(** ** What scrape_worksheetxml raises and returns *)

Lemma cell_of_line_raise (ss : shared) (line : string) (e : exception) :
  cell_of_line ss line = Raise e →
  e = IndexError ∨
  Py.contains string_marker line = true ∧
  ∃ tok, Re.first_between "<v>" "</v>" line = Some tok ∧
         (Py.int tok = None ∧ e = ValueError_int tok ∨
          ∃ i, Py.int tok = Some i ∧ ss !! i = None ∧ e = KeyError_int i).
Proof.
  unfold cell_of_line.
  destruct (Re.first_cell_address line); simpl; [|intros [= <-]; by left].
  destruct (Re.first_between "<v>" "</v>" line) as [tok|]; simpl;
    [|intros [= <-]; by left].
  destruct (Py.contains string_marker line); [|done].
  destruct (Py.int tok) as [i|] eqn:Ei; simpl.
  - destruct (ss !! i) eqn:Es; simpl; [done|]. intros [= <-].
    right. split; [done|]. exists tok. split; [done|]. right. by exists i.
  - intros [= <-]. right. split; [done|]. exists tok. split; [done|]. by left.
Qed.

Lemma cell_of_line_ok (ss : shared) (line addr v : string) :
  cell_of_line ss line = Ok (addr, v) →
  Re.first_cell_address line = Some addr ∧
  ∃ tok, Re.first_between "<v>" "</v>" line = Some tok ∧
         (Py.contains string_marker line = false ∧ v = tok ∨
          Py.contains string_marker line = true ∧
          ∃ i, Py.int tok = Some i ∧ ss !! i = Some v).
Proof.
  unfold cell_of_line.
  destruct (Re.first_cell_address line) as [a|]; simpl; [|done].
  destruct (Re.first_between "<v>" "</v>" line) as [tok|]; simpl; [|done].
  destruct (Py.contains string_marker line).
  - destruct (Py.int tok) as [i|] eqn:Ei; simpl; [|done].
    destruct (ss !! i) as [s|] eqn:Es; simpl; [|done]. intros [= <- <-].
    split; [done|]. exists tok. split; [done|]. right. split; [done|].
    by exists i.
  - simpl. intros [= <- <-]. split; [done|]. exists tok. split; [done|]. by left.
Qed.

Lemma scrape_lines_raise_inv (ss : shared) (lines : list string) (data : grid)
  (e : exception) :
  scrape_lines ss lines data = Raise e →
  ∃ line, line ∈ lines ∧ cell_of_line ss line = Raise e.
Proof.
  revert data. induction lines as [|l ls IH]; intros data; [done|]. simpl.
  destruct (cell_of_line ss l) as [cell|e0] eqn:El; simpl.
  - intros H. destruct (IH _ H) as (line & Hin & Hline).
    exists line. split; [by right | done].
  - intros [= <-]. exists l. split; [by left | done].
Qed.

Lemma scrape_lines_ext (ss1 ss2 : shared) (lines : list string) (data : grid) :
  (∀ line, line ∈ lines → cell_of_line ss1 line = cell_of_line ss2 line) →
  scrape_lines ss1 lines data = scrape_lines ss2 lines data.
Proof.
  revert data. induction lines as [|l ls IH]; intros data Hext; [done|]. simpl.
  rewrite (Hext l) by (by left).
  destruct (cell_of_line ss2 l); simpl; [|done].
  apply IH. intros line Hin. apply Hext. by right.
Qed.

Lemma cell_of_line_no_marker (ss1 ss2 : shared) (line : string) :
  Py.contains string_marker line = false →
  cell_of_line ss1 line = cell_of_line ss2 line.
Proof. intros H. unfold cell_of_line. by rewrite H. Qed.

(** X7.  [scrape_worksheetxml] raises [IndexError], the [ValueError] of [int] for
    a token of the text that [int] does not accept, or the [KeyError] of an
    index the table lacks, and nothing else; on a text that nowhere holds
    the string marker it raises nothing but [IndexError]. *)
Theorem scrape_worksheetxml_raises (text : string) (ss : option shared)
  (e : exception) :
  scrape_worksheetxml text ss = Raise e →
  (e = IndexError ∨
   (∃ tok, Py.contains tok text = true ∧ Py.int tok = None ∧
           e = ValueError_int tok) ∨
   (∃ i, default ∅ ss !! i = None ∧ e = KeyError_int i)) ∧
  (Py.contains string_marker text = false → e = IndexError).
Proof.
  unfold scrape_worksheetxml.
  destruct (Re.first_between "<sheetData>" "</sheetData>" text) as [sec|] eqn:Hsec;
    simpl; [|intros [= <-]; by split; [left|]].
  intros (line & Hin & Hline)%scrape_lines_raise_inv.
  destruct (tag_cr_lines_parts _ _ _ Hsec Hin) as [Hpart _].
  apply cell_of_line_raise in Hline as [->|(Hm & tok & Htok & Hcase)].
  { by split; [left|]. }
  split.
  - destruct Hcase as [[Hint ->]|(i & Hint & Hss & ->)].
    + right. left. exists tok. split_and!; [|done..].
      apply first_between_part in Htok as [Htok _]. by eapply contains_trans.
    + right. right. by exists i.
  - intros Hno. by rewrite (contains_trans _ _ _ Hm Hpart) in Hno.
Qed.

(** X8.  A cell fragment with no value token -- an empty cell, a cell with an
    inline string -- makes the scrape of its worksheet fail, with
    [IndexError] when the cells before it scrape. *)
Theorem cell_without_value_raises (text : string) (ss : shared) (sec : string)
  (before after : list string) (line : string) :
  Re.first_between "<sheetData>" "</sheetData>" text = Some sec →
  tail (Py.split "<c r=" sec) = before ++ line :: after →
  Re.first_between "<v>" "</v>" line = None →
  (∃ e, scrape_worksheetxml text (Some ss) = Raise e) ∧
  (Forall (λ l, is_Ok (cell_of_line ss l)) before →
   scrape_worksheetxml text (Some ss) = Raise IndexError).
Proof.
  intros Hsec Hlines Hv. eapply scrape_worksheetxml_raise; [done..|].
  unfold cell_of_line. rewrite Hv.
  by destruct (Re.first_cell_address line).
Qed.

Lemma tag_cr_lines_nil (sec : string) :
  tail (Py.split "<c r=" sec) = [] ↔ Py.contains "<c r=" sec = false.
Proof.
  split.
  - intros Htail. pose proof (join_split "<c r=" sec) as Hjoin.
    pose proof (split_no_sep "<" "c r=" sec) as Hno.
    destruct (Py.split "<c r=" sec) as [|x xs]; [by simpl in Hjoin; subst sec|].
    simpl in Htail. subst xs.
    simpl in Hjoin. subst x. by apply Forall_cons in Hno as [? _].
  - intros H. by rewrite (split_absent "<" "c r=" sec H).
Qed.

(** X9.  The grid of a worksheet is empty exactly when its sheet data holds no
    cell marker: rows and other markup alone give the empty grid. *)
Theorem scrape_empty_grid (text : string) (ss : option shared) (sec : string) :
  Re.first_between "<sheetData>" "</sheetData>" text = Some sec →
  (Py.contains "<c r=" sec = false → scrape_worksheetxml text ss = Ok ∅) ∧
  (∀ g, scrape_worksheetxml text ss = Ok g →
        g = ∅ ↔ Py.contains "<c r=" sec = false).
Proof.
  intros Hsec. unfold scrape_worksheetxml. rewrite Hsec. simpl.
  assert (Py.contains "<c r=" sec = false →
          scrape_lines (default ∅ ss) (tail (Py.split "<c r=" sec)) ∅ = Ok ∅) as Hempty.
  { intros H. apply tag_cr_lines_nil in H. by rewrite H. }
  split; [done|]. intros g Hg. split.
  - intros ->. apply tag_cr_lines_nil.
    apply scrape_lines_spec in Hg as (cells & Hcells & Hput).
    destruct cells as [|c cs]; [by inversion Hcells|]. exfalso.
    assert (c.1 ∈ dom (put_cells ∅ (c :: cs))) as Hin.
    { unfold put_cells. rewrite put_all_dom. apply elem_of_union_r.
      rewrite fmap_cons, list_to_set_cons. by apply elem_of_union_l, elem_of_singleton. }
    rewrite <- Hput, dom_empty_L in Hin. by apply not_elem_of_empty in Hin.
  - intros H. rewrite (Hempty H) in Hg. by injection Hg.
Qed.

Lemma cell_of_line_weaken (ss ss' : shared) (line : string)
  (cell : string * string) :
  ss ⊆ ss' → cell_of_line ss line = Ok cell → cell_of_line ss' line = Ok cell.
Proof.
  intros Hsub. unfold cell_of_line.
  destruct (Re.first_cell_address line); simpl; [|done].
  destruct (Re.first_between "<v>" "</v>" line) as [tok|]; simpl; [|done].
  destruct (Py.contains string_marker line); [|done].
  destruct (Py.int tok) as [i|]; simpl; [|done].
  destruct (ss !! i) as [v|] eqn:Ev; simpl; [|done].
  by rewrite (lookup_weaken _ _ _ _ Ev Hsub).
Qed.

(** X10.  The shared-string table matters to a scrape only through the marked
    cells: a text that nowhere holds the string marker scrapes alike with
    every table, and a scrape that succeeds with a table succeeds with the
    same grid for every table that extends it. *)
Theorem scrape_worksheetxml_table (text : string) :
  (Py.contains string_marker text = false →
   ∀ ss1 ss2 : option shared,
     scrape_worksheetxml text ss1 = scrape_worksheetxml text ss2) ∧
  (∀ (ss ss' : shared) (g : grid),
     ss ⊆ ss' → scrape_worksheetxml text (Some ss) = Ok g →
     scrape_worksheetxml text (Some ss') = Ok g).
Proof.
  split.
  - intros Hno ss1 ss2. unfold scrape_worksheetxml.
    destruct (Re.first_between "<sheetData>" "</sheetData>" text) as [sec|] eqn:Hsec;
      simpl; [|done].
    apply scrape_lines_ext. intros line Hin. apply cell_of_line_no_marker.
    destruct (tag_cr_lines_parts _ _ _ Hsec Hin) as [Hpart _].
    by eapply contains_part.
  - intros ss ss' g Hsub. unfold scrape_worksheetxml.
    destruct (Re.first_between "<sheetData>" "</sheetData>" text) as [sec|];
      simpl; [|done].
    rewrite !scrape_lines_spec. intros (cells & Hcells & ->).
    exists cells. split; [|done]. eapply Forall2_impl; [done|].
    intros line cell. by apply cell_of_line_weaken.
Qed.

Lemma upto_quote_prefix (s : string) :
  Py.startswith (Re.upto_quote s) s = true ∧ occurs quote (Re.upto_quote s) = false.
Proof.
  induction s as [|c s [IH1 IH2]]; [done|]. cbn [Re.upto_quote].
  destruct (Ascii.eqb c quote) eqn:Ec; [done|].
  cbn [Py.startswith occurs].
  rewrite Ascii.eqb_refl, IH1, IH2, orb_false_r, Ascii.eqb_sym. by split.
Qed.

Lemma first_cell_address_shape (s addr : string) :
  Re.first_cell_address s = Some addr →
  Py.contains addr s = true ∧ occurs quote addr = false ∧
  ∃ c d r, addr = String c (String d r) ∧ Re.address_start c = true.
Proof.
  induction s as [|c s IH]; [done|]. cbn [Re.first_cell_address].
  destruct s as [|d s]; [done|].
  destruct (Re.address_start c && negb (Ascii.eqb d quote)) eqn:E.
  - intros [= <-]. apply andb_true_iff in E as [Hc Hd]. apply negb_true_iff in Hd.
    destruct (upto_quote_prefix (String d s)) as [Hp Hq].
    cbn [Re.upto_quote] in Hp, Hq. split_and!.
    + apply startswith_contains. cbn [Py.startswith].
      by rewrite Ascii.eqb_refl, Hp.
    + cbn [occurs]. rewrite Hq, orb_false_r.
      by destruct c as [[] [] [] [] [] [] [] []].
    + rewrite Hd. by eexists _, _, _.
  - intros H. destruct (IH H) as (Hc & Hq & Hshape).
    split_and!; [by apply contains_cons | done..].
Qed.

(** X11.  Every address of a scraped grid is a text of two characters or more
    taken from the worksheet, without double quote or line feed; every value
    is a token taken from the worksheet, without line feed, or an entry of
    the shared-string table. *)
Theorem scrape_grid_entries (text : string) (ss : option shared) (g : grid)
  (addr v : string) :
  scrape_worksheetxml text ss = Ok g →
  g !! addr = Some v →
  (Py.contains addr text = true ∧ (2 ≤ String.length addr)%nat ∧
   occurs quote addr = false ∧ single_line addr = true) ∧
  (Py.contains v text = true ∧ single_line v = true ∨
   ∃ i, default ∅ ss !! i = Some v).
Proof.
  unfold scrape_worksheetxml.
  destruct (Re.first_between "<sheetData>" "</sheetData>" text) as [sec|] eqn:Hsec;
    simpl; [|done].
  intros (cells & Hcells & ->)%scrape_lines_spec
    [Hempty|Hin]%put_all_lookup_Some; [by rewrite lookup_empty in Hempty|].
  apply list_elem_of_lookup in Hin as (j & Hj).
  destruct (Forall2_lookup_r _ _ _ _ _ Hcells Hj) as (line & Hline & Hcell).
  apply list_elem_of_lookup_2 in Hline.
  destruct (tag_cr_lines_parts _ _ _ Hsec Hline) as [Hpart Hsingle].
  apply cell_of_line_ok in Hcell as (Haddr & tok & Htok & Hcase).
  apply first_cell_address_shape in Haddr as (Ha & Hq & c & d & r & -> & _).
  split.
  - split_and!; [by eapply contains_trans | simpl; lia | done |].
    by eapply single_line_part.
  - destruct Hcase as [[_ ->]|(_ & i & _ & Hv)]; [left | right; by exists i].
    apply first_between_part in Htok as [Ht Hl].
    split; [by eapply contains_trans | done].
Qed.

________

**What to produce**
Using the records above, report each line that contains the word "from" by copying it.

**Written reply**
    taken from the worksheet, without double quote or line feed; every value
    is a token taken from the worksheet, without line feed, or an entry of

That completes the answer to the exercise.